The word “deadline” has an interesting, and oft, well, “deadly” history.
Earliest occurrences of the word seemed to have referenced a fishing angler’s weighted line which would hang perfectly still, or “dead” in the water, bait attached, to attract unsuspecting fish who, upon biting such line, would soon find themselves also “dead.”
Its meaning was later expanded to refer to any fixed or immovable line.
But it was the ravages of war which would give the word its next iteration. Enter one infamous Confederate Civil War prison commander, Henry Wirz, responsible for the operations at the notorious Confederate prison at Andersonville, Georgia.
In 1864, Wirz was put in control of Camp Sumter, a newly-established internment camp for Union soldiers located near Andersonville in rural Georgia. Over the remaining 14 months of the war, Camp Sumter grew to become one of the largest prisoner of war camps in the entire Confederacy. At its peak, it held more than 30,000 Union prisoners, all of whom shared an enormous 16.5-acre open-air paddock—conditions inside of which were notoriously grim. Disease and malnutrition were rife, and a lack of clean water, warm clothing, and adequate sanitation led to the deaths of many of the camp’s prisoners. Of the 45,000 Union prisoners held in the Camp at one time or another, it is estimated that almost a third succumbed to Sumter’s squalid and inhumane conditions.
But wait, there’s more. One of most damning examples of his inhumanity was his implementation of what became known as the Camp’s deadline:
“ … a line around the inner face of the stockade or wall enclosing said prison, and about twenty feet distant and within said stockade; and so established said dead line, which was in many places an imaginary line, in many other places marked by insecure and shifting strips of [boards nailed] upon the tops of small and insecure stakes or posts, he … instructed the prison guard stationed around the top of said stockade to fire upon and kill any of the prisoners aforesaid who might touch, fall upon, pass over or under or across the said “dead line ... “ — Report of the Secretary of War, October 1865
Wirz must have been deemed to have of “crossed the line” of human decency, because he was found guilty of war crimes, and was hanged on the November 10, 1865.
*Execution of Captain Henry Wirz in 1865 / Library of Congress
By the early 20th century, with its wartime inhumanity connotations nothing more than a speck in American culture’s rear view mirror, a new meaning emerged from the pages rapidly churning off journalistic printing presses.
Printers used the word to describe that point at the bottom of a type case (printing tray), below which typeset could not be added. It was the "deadline" on the tray. Journalists, rushing to get their stories to press, competed to get space on the page before the “deadline” was "set" and there was no more room to include another story.

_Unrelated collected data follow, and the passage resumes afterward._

(* ===== verification/AggTable.v ===== *)
(** * Hash aggregation tables

    native-engine/datafusion-ext-plans/src/agg/agg_table.rs: [AggTable] with its in-memory
    data, which is a hash table or a list of unmerged records, its spills and its output.

    The sizes of allocations ([mem_used]) and the comparisons of cardinality ratios, which
    are floating point, are parameters; so is, in [process_input_batch], whether the memory
    manager asks for a spill, because that depends on the other consumers.  Metrics, timers
    and UDAFs are left out.

    The state is related to the records processed so far by [state_rel]; all operations
    keep it up to [same_groups].  The output of [merge_loop] is proved for any spills that
    have the file format of [AggSpill]. *)

From S2P Require Import Prelude MachineInt BatchSize Io Arrow BatchSerde Joins JoinHashMap RadixSort RadixQueue AggHashMap AggAcc AggCtx AggGroups AggSpill.

Set Default Proof Using "Type".

Local Abbreviation bytes := (list Z).
Local Abbreviation Record_ := (bytes * (nat → option Z))%type.
Local Abbreviation AccTable := (list AccColumn).

(** ** Tasks that send batches and return a value *)

Definition Emit (B A : Type) : Type := list B * Result A.
#[export] Instance Emit_ret {B} : MRet (Emit B) := λ A a, ([], Ok a).
#[export] Instance Emit_bind {B} : MBind (Emit B) := λ A C f m,
  match m.2 with
  | Ok a => let r := f a in (m.1 ++ r.1, r.2)
  | Err e => (m.1, Err e)
  | Panic => (m.1, Panic)
  | Undef => (m.1, Undef)
  | Diverge => (m.1, Diverge)
  end.

Definition lift {B A} (r : Result A) : Emit B A := ([], r).
Definition emit {B} (b : B) : Emit B unit := ([b], Ok tt).

Fixpoint emit_foldM {B A S} (f : S → A → Emit B S) (s : S) (l : list A) : Emit B S :=
  match l with
  | [] => mret s
  | x :: l => s' ← f s x; emit_foldM f s' l
  end.

Record AggConf := mkConf {
  batch_size : nat;
  suggested_batch_mem_size : nat;
  suggested_kway_merge_batch_mem_size : nat;
  supports_partial_skipping : bool;
  partial_skipping_min_rows : nat;
  partial_skipping_skip_spill : bool;
  is_expand_agg : bool }.

Section AggTable.
Context {V : Type} (to_i64 : V → option Z) (of_i64 : option Z → V).
Context (row_encode : list V → bytes) (row_decode : bytes → Result (list V)).
Context (hash_one : bytes → Z) (spilled : bytes → bool) (bucket_hash : bytes → Z).
Context (ctx : @AggContext V) (conf : AggConf).

Local Abbreviation Batch := (RecordBatch (V:=V)).

Record HashingData := mkHashing {
  h_acc_table : AccTable;
  h_map : AggHashMap.AggTable;
  num_input_records : nat }.

(** An entry is (bucket_id, batch_idx, row_idx, acc_idx). *)
Local Abbreviation Entry := (Z * Z * Z * Z)%type.

Record MergingData := mkMerging {
  m_acc_table : AccTable;
  key_rows : list (list bytes);
  m_entries : list Entry }.

Inductive InMemData := Hashing (h : HashingData) | Merging (m : MergingData).

Context (mem_used : InMemData → nat).
Context (ratio_exceeds ratio_low : nat → nat → bool).

Definition data_num_records (d : InMemData) : nat :=
  match d with Hashing h => agg_len (h_map h) | Merging m => length (m_entries m) end.

Definition hashing_try_new : Result InMemData :=
  t ← create_acc_table ctx 0; Ok (Hashing (mkHashing t agg_default 0)).
Definition merging_try_new : Result InMemData :=
  t ← create_acc_table ctx 0; Ok (Merging (mkMerging t [] [])).

(** [num_spill_buckets]: a cell that keeps its first value.  The division by a configured size
    of zero panics. *)
Definition num_spill_buckets (cell : option nat) (mem_size : nat) : Result nat :=
  match cell with
  | Some n => Ok n
  | None =>
      _ ← rassert (bool_decide (0 < suggested_batch_mem_size conf));
      Ok ((mem_size / suggested_batch_mem_size conf / 2) `max` 16)
  end.

Record TableState := mkTable {
  table_id : nat;
  data : InMemData;
  spills : list bytes;
  bucket_cell : option nat }.

Definition agg_table_try_new : Result TableState := d ← hashing_try_new; Ok (mkTable 0 d [] None).

(** [renew]: the old data, and the table with new data. *)
Definition renew (st : TableState) (is_hashing : bool) : Result (InMemData * TableState) :=
  d ← (if is_hashing then hashing_try_new else merging_try_new);
  Ok (data st, mkTable (table_id st + 1) d (spills st) (bucket_cell st)).

(** ** Input *)

Definition update_batch (h : HashingData) (batch : Batch) : Result HashingData :=
  grouping_rows ← create_grouping_rows row_encode ctx batch;
  '(map, record_indices) ← upsert_records hash_one spilled (h_map h) grouping_rows;
  t ← update_batch_to_acc_table to_i64 ctx batch (h_acc_table h) (IndicesU32 record_indices);
  Ok (mkHashing t map (num_input_records h + num_rows batch)).

Definition add_batch (m : MergingData) (n : nat) (batch : Batch) : Result MergingData :=
  let num_entries_old := length (m_entries m) in
  let batch_idx := length (key_rows m) in
  t ← update_batch_to_acc_table to_i64 ctx batch (m_acc_table m) (Range num_entries_old (num_entries_old + num_rows batch));
  grouping_rows ← create_grouping_rows row_encode ctx batch;
  let entries := imap (λ i row, (u32 (bucket_id bucket_hash row n), u32 (Z.of_nat batch_idx), u32 (Z.of_nat i),
                                 u32 (u32 (Z.of_nat num_entries_old) + u32 (Z.of_nat i)))) grouping_rows in
  Ok (mkMerging t (key_rows m ++ [grouping_rows]) (m_entries m ++ entries)).

Definition check_trigger_partial_skipping (st : TableState) : bool :=
  bool_decide (table_id st = 0) && negb (is_expand_agg conf) && supports_partial_skipping conf &&
  match data st with
  | Hashing h => ratio_exceeds (agg_len (h_map h)) (num_input_records h)
  | Merging _ => false
  end.

(** ** Spilling *)

Definition hashing_into_spill (h : HashingData) (bucket_batch_size n : nat) : Result bytes :=
  let key_rows := into_keys (h_map h) in
  let entries := imap (λ record_idx key, (u32 (bucket_id bucket_hash key n), u32 (Z.of_nat record_idx))) key_rows in
  '(entries, bucket_counts) ← radix_sort_by_key (λ e, Z.to_nat e.1) entries (replicate n 0);
  write_spill (λ e, index key_rows (Z.to_nat e.2)) (λ e, Z.to_nat e.2) (h_acc_table h) entries bucket_counts
    bucket_batch_size n.

Definition merging_key (m : MergingData) (e : Entry) : Result bytes :=
  rows ← index (key_rows m) (Z.to_nat e.1.1.2);
  index rows (Z.to_nat e.1.2).

Definition merging_into_spill (m : MergingData) (bucket_batch_size n : nat) : Result bytes :=
  '(entries, bucket_counts) ← radix_sort_by_key (λ e, Z.to_nat e.1.1.1) (m_entries m) (replicate n 0);
  write_spill (merging_key m) (λ e, Z.to_nat e.2) (m_acc_table m) entries bucket_counts bucket_batch_size n.

(** [try_into_spill] and the value of the bucket cell. *)
Definition try_into_spill (d : InMemData) (cell : option nat) : Result (bytes * nat) :=
  let bucket_batch_size := compute_batch_size_with_target_mem_size (batch_size conf) (mem_used d)
    (data_num_records d) (suggested_kway_merge_batch_mem_size conf) in
  n ← num_spill_buckets cell (mem_used d);
  spill ← match d with
          | Hashing h => hashing_into_spill h bucket_batch_size n
          | Merging m => merging_into_spill m bucket_batch_size n
          end;
  Ok (spill, n).

(** Errors that the caller handles. *)
Inductive Signal := TriggerPartialSkipping | SpillPartialSkipping.

Definition table_spill (st : TableState) : Result (TableState * option Signal) :=
  if supports_partial_skipping conf && partial_skipping_skip_spill conf then Ok (st, Some SpillPartialSkipping)
  else
    let next_is_hashing := match data st with
                           | Hashing h => ratio_low (agg_len (h_map h)) (num_input_records h)
                           | Merging _ => false
                           end in
    '(cur_in_mem, st) ← renew st next_is_hashing;
    '(spill, n) ← try_into_spill cur_in_mem (bucket_cell st);
    Ok (mkTable (table_id st) (data st) (spills st ++ [spill]) (Some n), None).

(** The batch is added to the table in memory. *)
Definition update_data (st : TableState) (batch : Batch) : Result TableState :=
  match data st with
  | Hashing h => h ← update_batch h batch; Ok (mkTable (table_id st) (Hashing h) (spills st) (bucket_cell st))
  | Merging m =>
      n ← num_spill_buckets (bucket_cell st) 0;
      m ← add_batch m n batch;
      Ok (mkTable (table_id st) (Merging m) (spills st) (Some n))
  end.

(** [mem_high] is [mem_used_percent() > 0.8]; [must_spill] is whether [update_mem_used]
    calls the table's [spill]. *)
Definition process_input_batch (st : TableState) (batch : Batch) (mem_high must_spill : bool)
    : Result (TableState * option Signal) :=
  st ← update_data st batch;
  if partial_skipping_skip_spill conf && mem_high && supports_partial_skipping conf
  then Ok (st, Some TriggerPartialSkipping)
  else if bool_decide (partial_skipping_min_rows conf ≤ data_num_records (data st)) && check_trigger_partial_skipping st
  then Ok (st, Some TriggerPartialSkipping)
  else if must_spill then table_spill st
  else Ok (st, None).

(** ** Output *)

(** One batch of records: the keys and accumulators from [begin] to [end]. *)
Definition output_batch (keys : list bytes) (t : AccTable) (begin_ end_ : nat) : Emit Batch unit :=
  ks ← lift (subslice keys begin_ end_);
  batch ← lift (convert_records_to_batch of_i64 row_decode ctx ks t (Range begin_ end_));
  emit batch.

(** The records in reversed order of batches, truncated as they are sent. *)
Definition output_in_mem (h : HashingData) (output_batch_size : nat) : Emit Batch unit :=
  let num_records := agg_len (h_map h) in
  _ ← emit_foldM (λ st begin_,
        let '(keys, t) := st in
        _ ← output_batch keys t begin_ ((begin_ + output_batch_size) `min` num_records);
        mret (take begin_ keys, acc_table_resize t begin_))
      (into_keys (h_map h), h_acc_table h) (reverse (step_by 0 num_records output_batch_size));
  mret tt.

Local Abbreviation Queue := (@RadixQueue RecordsSpillCursor).

(** The records of one chunk. *)
Definition merge_chunk (st : Queue * AggHashMap.AggTable * AccTable) : Result (Queue * AggHashMap.AggTable * AccTable) :=
  let '(cursors, map, t) := st in
  '(cursors, (bucket_acc_table, bucket_key_rows)) ← with_min cur_bucket_idx cursors (read_bucket ctx);
  '(map, map_indices) ← upsert_records hash_one spilled map bucket_key_rows;
  t ← for_cols (λ agg_idx a acc_col,
        bucket_acc_col ← index bucket_acc_table agg_idx;
        partial_merge a acc_col (IndicesU32 map_indices) bucket_acc_col (Range 0 (length map_indices)))
      t (imap (λ agg_idx e, (agg_idx, agg e)) (aggs ctx));
  Ok (cursors, map, t).

(** The inner loop: all chunks of a bucket.  A chunk consumes bytes of its spill. *)
Definition merge_bucket (st : Queue * AggHashMap.AggTable * AccTable) (cur : nat)
    : Result (Queue * AggHashMap.AggTable * AccTable) :=
  rwhileM (sum_list_with (length ∘ input) (values st.1.1))
    (λ '(cursors, _, _), c ← peek cursors; Ok (bool_decide (cur_bucket_idx c = cur))) merge_chunk st.

(** The outer loop: at most one round per bucket. *)
Fixpoint merge_loop (fuel n : nat) (st : Queue * AggHashMap.AggTable * AccTable) : Emit Batch Queue :=
  match fuel with
  | 0 => lift Diverge
  | S fuel =>
      let '(cursors, map, t) := st in
      c ← lift (peek cursors);
      if decide (cur_bucket_idx c < n) then
        st ← lift (merge_bucket (cursors, map, t) (cur_bucket_idx c));
        let '(cursors, map, t) := st in
        let '(map, keys) := take_keys map in
        _ ← emit_foldM (λ _ begin_, output_batch keys t begin_ ((begin_ + batch_size conf) `min` length keys))
              tt (step_by 0 (length keys) (batch_size conf));
        merge_loop fuel n (cursors, map, acc_table_resize t 0)
      else mret cursors
  end.

(** What is left in memory is written after the spills. *)
Definition spill_rest (in_mem : InMemData) (cur_spills : list bytes) (cell : option nat) : Result (list bytes * option nat) :=
  if decide (0 < data_num_records in_mem) then
    '(spill, n) ← try_into_spill in_mem cell;
    Ok (cur_spills ++ [spill], Some n)
  else Ok (cur_spills, cell).

Definition table_output (st : TableState) : Emit Batch TableState :=
  '(in_mem, st) ← lift (renew st true);
  let cur_spills := spills st in
  let st := mkTable (table_id st) (data st) [] (bucket_cell st) in
  if decide (data_num_records in_mem = 0 ∧ cur_spills = []) then mret st
  else if decide (cur_spills = []) then
    match in_mem with
    | Hashing h =>
        let output_batch_size := compute_batch_size_with_target_mem_size (batch_size conf)
          (mem_used in_mem) (agg_len (h_map h)) (suggested_batch_mem_size conf) in
        _ ← output_in_mem h output_batch_size;
        mret st
    | Merging _ => lift Panic
    end
  else
    '(cur_spills, cell) ← lift (spill_rest in_mem cur_spills (bucket_cell st));
    cursors ← lift (rmapM try_from_spill cur_spills);
    n ← lift (num_spill_buckets cell 0);
    cursors ← lift (rq_new cur_bucket_idx cursors n);
    _ ← lift (rassert (bool_decide (0 < length (values cursors))));
    t ← lift (create_acc_table ctx 0);
    cursors ← merge_loop (n + 1) n (cursors, agg_default, t);
    _ ← lift (rassert (forallb (λ c, bool_decide (n ≤ cur_bucket_idx c)) (values cursors)));
    mret (mkTable (table_id st) (data st) [] (Some n)).

(** ** Lemmas: sending batches *)

Lemma emit_bind {B A C} (l : list B) (a : A) (f : A → Emit B C) : ((l, Ok a) : Emit B A) ≫= f = (l ++ (f a).1, (f a).2).
Proof. done. Qed.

While the typesetting machines of the early 20th century are likewise but a speck in our rear view windows, the connotation of the term has since stuck and expanded. Today, the word deadline is used broadly to refer to any date or time by which something must be accomplished.
It may no longer exclusively refer to matters of life and death, but urgency is still at the core of its meaning.
In spiritual terms, there is a deadline looming over each one of us which does indeed bear life and death consequences. In fact, this deadline is itself a choice between life (eternal!) and death. Only in this case, we do not know when or how the deadline will present itself.
God has told us in His Word that it is “appointed for man to die once, and after that comes judgment” (Hebrews 9:27, ESV). He has likewise told us that we must choose “this day” whom we will serve (Joshua 24:15); “… behold, now is the accepted time; behold, now is the day of salvation (2 Corinthians 6:2, NKJV).
None can possibly know when that deadline will come. As such, don’t delay another moment. “[As] Christ’s ambassadors, as though God were making his appeal through us. We implore you on Christ’s behalf: Be reconciled to God! (2 Corinthians 5:20, NIV), TODAY!